Vote en ligne, déplacements internationaux, outils numériques omniprésents… Les Français de l’étranger évoluent dans un environnement où les risques cyber se multiplient. Derrière une apparente banalisation des usages, la menace s’adapte et se professionnalise. Le 15 avril 2026, l’agence nationale des titres sécurisés (ANTS) a détecté un incident de sécurité par exemple. Un petit peu moins de 12 millions de comptes ont été touchés. Pour Damien Bancal, journaliste expert en cyber intelligence, l’enjeu n’est plus seulement de se protéger, mais de comprendre où et comment ses données et ses communications cessent d’être réellement sous notre contrôle.

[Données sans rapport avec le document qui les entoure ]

(* ===== verification/Netbackend.v ===== *)
(** * Netbackend: the transport backends of [internal/netbackend/netbackend.go]

    The registry that maps names to backends, and the libp2p and iroh backends
    built on the node and on the sidecar.  A backend is a record of its
    operations; the optional interfaces it may implement are options. *)

From S2P Require Import Prelude GoStrings Crypto Config NetNode.

Definition BackendLibp2pRelay : string := "libp2p_relay".
Definition BackendLibp2pDHT : string := "libp2p_dht".
Definition BackendIroh : string := "iroh".
Definition BackendBitTorrentDHT : string := "bittorrent_dht".

Record Target : Type := mkTarget {
  t_PeerID : string;
  t_RelayAddrs : list string;
  t_IrohTicket : string;
  t_QUICEndpoint : string;
}.

Record PairingTarget : Type := mkPairingTarget {
  pt_Backend : string;
  pt_PeerID : string;
  pt_PublicKeyHex : string;
  pt_IrohTicket : string;
  pt_RelayAddrs : list string;
  pt_PresenceAddrs : list string;
  pt_StoredAddrs : list string;
  pt_DirectQUICAddrs : list string;
}.

Section Backends.
Context {St : Type}.

Record PairingSession : Type := mkPairingSession {
  s_Stream : St;
  s_RelayAddrs : list string;
  s_IrohTicket : string;
  s_DirectQUICAddrs : list string;
  s_QUICEndpoint : string;
}.

(** [StreamBackend] with the optional [PairingSessionBackend],
    [LifecycleBackend], [TunnelCloser] and [DisplayAddrBackend]. *)
Record StreamBackend : Type := mkBackend {
  sb_Name : string;
  sb_OpenPairing : Target -> res St;
  sb_OpenTunnel : Target -> res St;
  sb_session : option (PairingTarget -> outcome (res PairingSession));
  sb_lifecycle : option ((string -> option string) * option string);   (** [Start], [Stop] *)
  sb_CloseTunnel : option (string -> string -> Z);
  sb_display : option (Target -> string);
}.

#[local] Notation Registry := (gmap string StreamBackend).
Definition NewRegistry : Registry := ∅.

Definition Register (r : Registry) (backend : option StreamBackend) (aliases : list string) : Registry :=
  match backend with
  | None => r
  | Some b => fold_left (fun r name => if bool_decide (name = "") then r else <[name := b]> r)
                (sb_Name b :: aliases) r
  end.

Definition Unregister (r : Registry) (names : list string) : Registry :=
  fold_left (fun r name => delete name r) names r.

Definition Get (r : Registry) (name : string) : option StreamBackend := r !! name.

Definition MustGet (r : Registry) (name : string) : res StreamBackend :=
  of_option (name ++ " backend is not running")%string (Get r name).

Definition Start (r : Registry) (name : string) : option string :=
  match MustGet r name with
  | Err err => Some err
  | Ok b => match sb_lifecycle b with None => None | Some (start, _) => start name end
  end.

Definition Stop (r : Registry) (name : string) : option string :=
  match Get r name with
  | None => None
  | Some b => match sb_lifecycle b with None => None | Some (_, stop) => stop end
  end.

Definition OpenPairingSession (r : Registry) (name : string) (target : PairingTarget)
  : outcome (res PairingSession) :=
  match MustGet r name with
  | Err err => Return (Err err)
  | Ok b =>
    let target := mkPairingTarget name (pt_PeerID target) (pt_PublicKeyHex target) (pt_IrohTicket target)
      (pt_RelayAddrs target) (pt_PresenceAddrs target) (pt_StoredAddrs target) (pt_DirectQUICAddrs target) in
    match sb_session b with
    | Some f => f target
    | None =>
      Return (stream ← sb_OpenPairing b (mkTarget (pt_PeerID target) (pt_RelayAddrs target)
                                           (pt_IrohTicket target) "");
              Ok (mkPairingSession stream (pt_RelayAddrs target) (pt_IrohTicket target)
                    (pt_DirectQUICAddrs target) ""))
    end
  end.

(** ** The libp2p backend *)

(** What the libp2p backend meets on the network. *)
Record libp2p_env (A : Type) : Type := mkLibp2pEnv {
  le_connect : AddrInfo A -> option string;
  le_stream : string -> bytes -> res St;          (** protocol, peer *)
  le_dht : dht_env A;
  le_order : list candidate -> list candidate;     (** arrival order of the probes *)
}.

Section Libp2p.
Context {A : Type} `{Multiaddr A} `{Crypto}.

Definition not_running {B} (backend : string) : res B := Err (backend ++ " backend is not running")%string.

Definition libp2p_OpenPairing (n : option (NodeState A)) (e : libp2p_env A) (t : Target) : res St :=
  match n with
  | None => not_running "libp2p"
  | Some n => OpenPairing n (le_connect A e) (le_stream A e) (t_PeerID t) (t_RelayAddrs t)
  end.

Definition libp2p_OpenTunnel (n : option (NodeState A)) (e : libp2p_env A) (t : Target) : res St :=
  match n with
  | None => not_running "libp2p"
  | Some n => OpenTunnel n (le_connect A e) (le_stream A e) (t_PeerID t) (t_RelayAddrs t)
  end.

(** The addresses the DHT has for the peer, when the backend is the DHT. *)
Definition dht_pairing_addrs (n : NodeState A) (e : libp2p_env A) (t : PairingTarget) : res (list string) :=
  match FindIdentityAddrs n (le_dht A e) (pt_PublicKeyHex t) (pt_PeerID t) with
  | Ok addrs => Ok addrs
  | Err _ => FindPeerAddrs (le_dht A e) (pt_PeerID t)
  end.

Definition libp2p_OpenPairingSession (n : option (NodeState A)) (e : libp2p_env A) (t : PairingTarget)
  : outcome (res PairingSession) :=
  match n with
  | None => Return (not_running "libp2p")
  | Some nd =>
    let found := if bool_decide (pt_RelayAddrs t = []) && bool_decide (pt_Backend t = BackendLibp2pDHT)
                 then dht_pairing_addrs nd e t else Ok (pt_RelayAddrs t) in
    match found with
    | Err err => Return (Err err)
    | Ok relayAddrs =>
      resolved ← (if bool_decide (relayAddrs = []) then
                    r ← ResolveAddrs nd (le_connect A e) (pt_PeerID t) (pt_PresenceAddrs t)
                          (pt_StoredAddrs t) [] (le_order A e);
                    Return (c_addrs <$> r)
                  else Return (Ok relayAddrs));
      Return (relayAddrs ← resolved;
              stream ← libp2p_OpenPairing n e (mkTarget (pt_PeerID t) relayAddrs "" "");
              Ok (mkPairingSession stream relayAddrs "" [] ""))
    end
  end.

Definition Libp2pBackend (n : option (NodeState A)) (e : libp2p_env A)
    (start : string -> option string) (stop : option string) : StreamBackend :=
  mkBackend BackendLibp2pRelay (libp2p_OpenPairing n e) (libp2p_OpenTunnel n e)
    (Some (libp2p_OpenPairingSession n e)) (Some (start, stop)) None None.
End Libp2p.

(** ** The iroh backend *)

(** The sidecar the backend wraps. *)
Record iroh_inner : Type := mkIrohInner {
  in_Ticket : res string;
  in_OpenPairing : string -> res St;
  in_OpenTunnel : string -> res St;
  in_CloseTunnel : string -> string -> Z;
}.

Definition TicketContext (b : option iroh_inner) : res string :=
  match b with None => not_running "iroh" | Some i => in_Ticket i end.

Definition iroh_OpenPairing (b : option iroh_inner) (t : Target) : res St :=
  match b with None => not_running "iroh" | Some i => in_OpenPairing i (t_IrohTicket t) end.

Definition iroh_OpenTunnel (b : option iroh_inner) (t : Target) : res St :=
  match b with None => not_running "iroh" | Some i => in_OpenTunnel i (t_IrohTicket t) end.

Definition iroh_OpenPairingSession (b : option iroh_inner) (t : PairingTarget)
  : outcome (res PairingSession) :=
  Return (if bool_decide (trim_space (pt_IrohTicket t) = "")
          then Err "paired remote has no iroh endpoint ticket"
          else stream ← iroh_OpenPairing b (mkTarget (pt_PeerID t) [] (pt_IrohTicket t) "");
               Ok (mkPairingSession stream [] (pt_IrohTicket t) [] "")).

Definition iroh_CloseTunnel (b : option iroh_inner) (peerID reason : string) : Z :=
  match b with None => 0 | Some i => in_CloseTunnel i peerID reason end.

Definition IrohSidecarBackend (b : option iroh_inner) : StreamBackend :=
  mkBackend BackendIroh (iroh_OpenPairing b) (iroh_OpenTunnel b) (Some (iroh_OpenPairingSession b)) None
    (Some (iroh_CloseTunnel b)) None.
End Backends.

Arguments PairingSession St : clear implicits.
Arguments StreamBackend St : clear implicits.
Notation Registry St := (gmap string (StreamBackend St)).
Arguments libp2p_env St A : clear implicits.
Arguments iroh_inner St : clear implicits.

(** ** Lemmas *)

Section RegistryFacts.
Context {St : Type}.
Implicit Type r : Registry St.

(** A registered backend answers to its name and its aliases, and the other
    names are not touched. *)
Lemma Register_lookup r b aliases name :
  Get (Register r (Some b) aliases) name =
    if bool_decide (name <> "" /\ name ∈ sb_Name b :: aliases) then Some b else Get r name.
Proof. apply insert_each_lookup. Qed.

Lemma Unregister_lookup r names name :
  Get (Unregister r names) name = if bool_decide (name ∈ names) then None else Get r name.
Proof. apply delete_each_lookup. Qed.
End RegistryFacts.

La vraie hygiène numérique de déplacement ne consiste pas à "blinder" un appareil, mais à voyager avec le minimum utile
Damien Bancal est un journaliste, auteur et formateur spécialisé en cybersécurité et cyberintelligence, avec plus de 30 ans d’expérience dans les médias (presse écrite, radio, télévision, cinéma, Internet). Fondateur de zataz.com et Veillezataz.com, il intervient notamment dans l’émission « Ça peut vous arriver » avec Julien Courbet, sur France Info et sur MEDI1. Enseignant dans plusieurs écoles et universités en Europe et au Québec, il forme aux enjeux de cybersécurité et d’identité numérique. Lepetitjournal.com s'est appuyé sur son expertise à l'heure où les cyberattaques sont sur toutes les lèvres... et de nombreux écrans.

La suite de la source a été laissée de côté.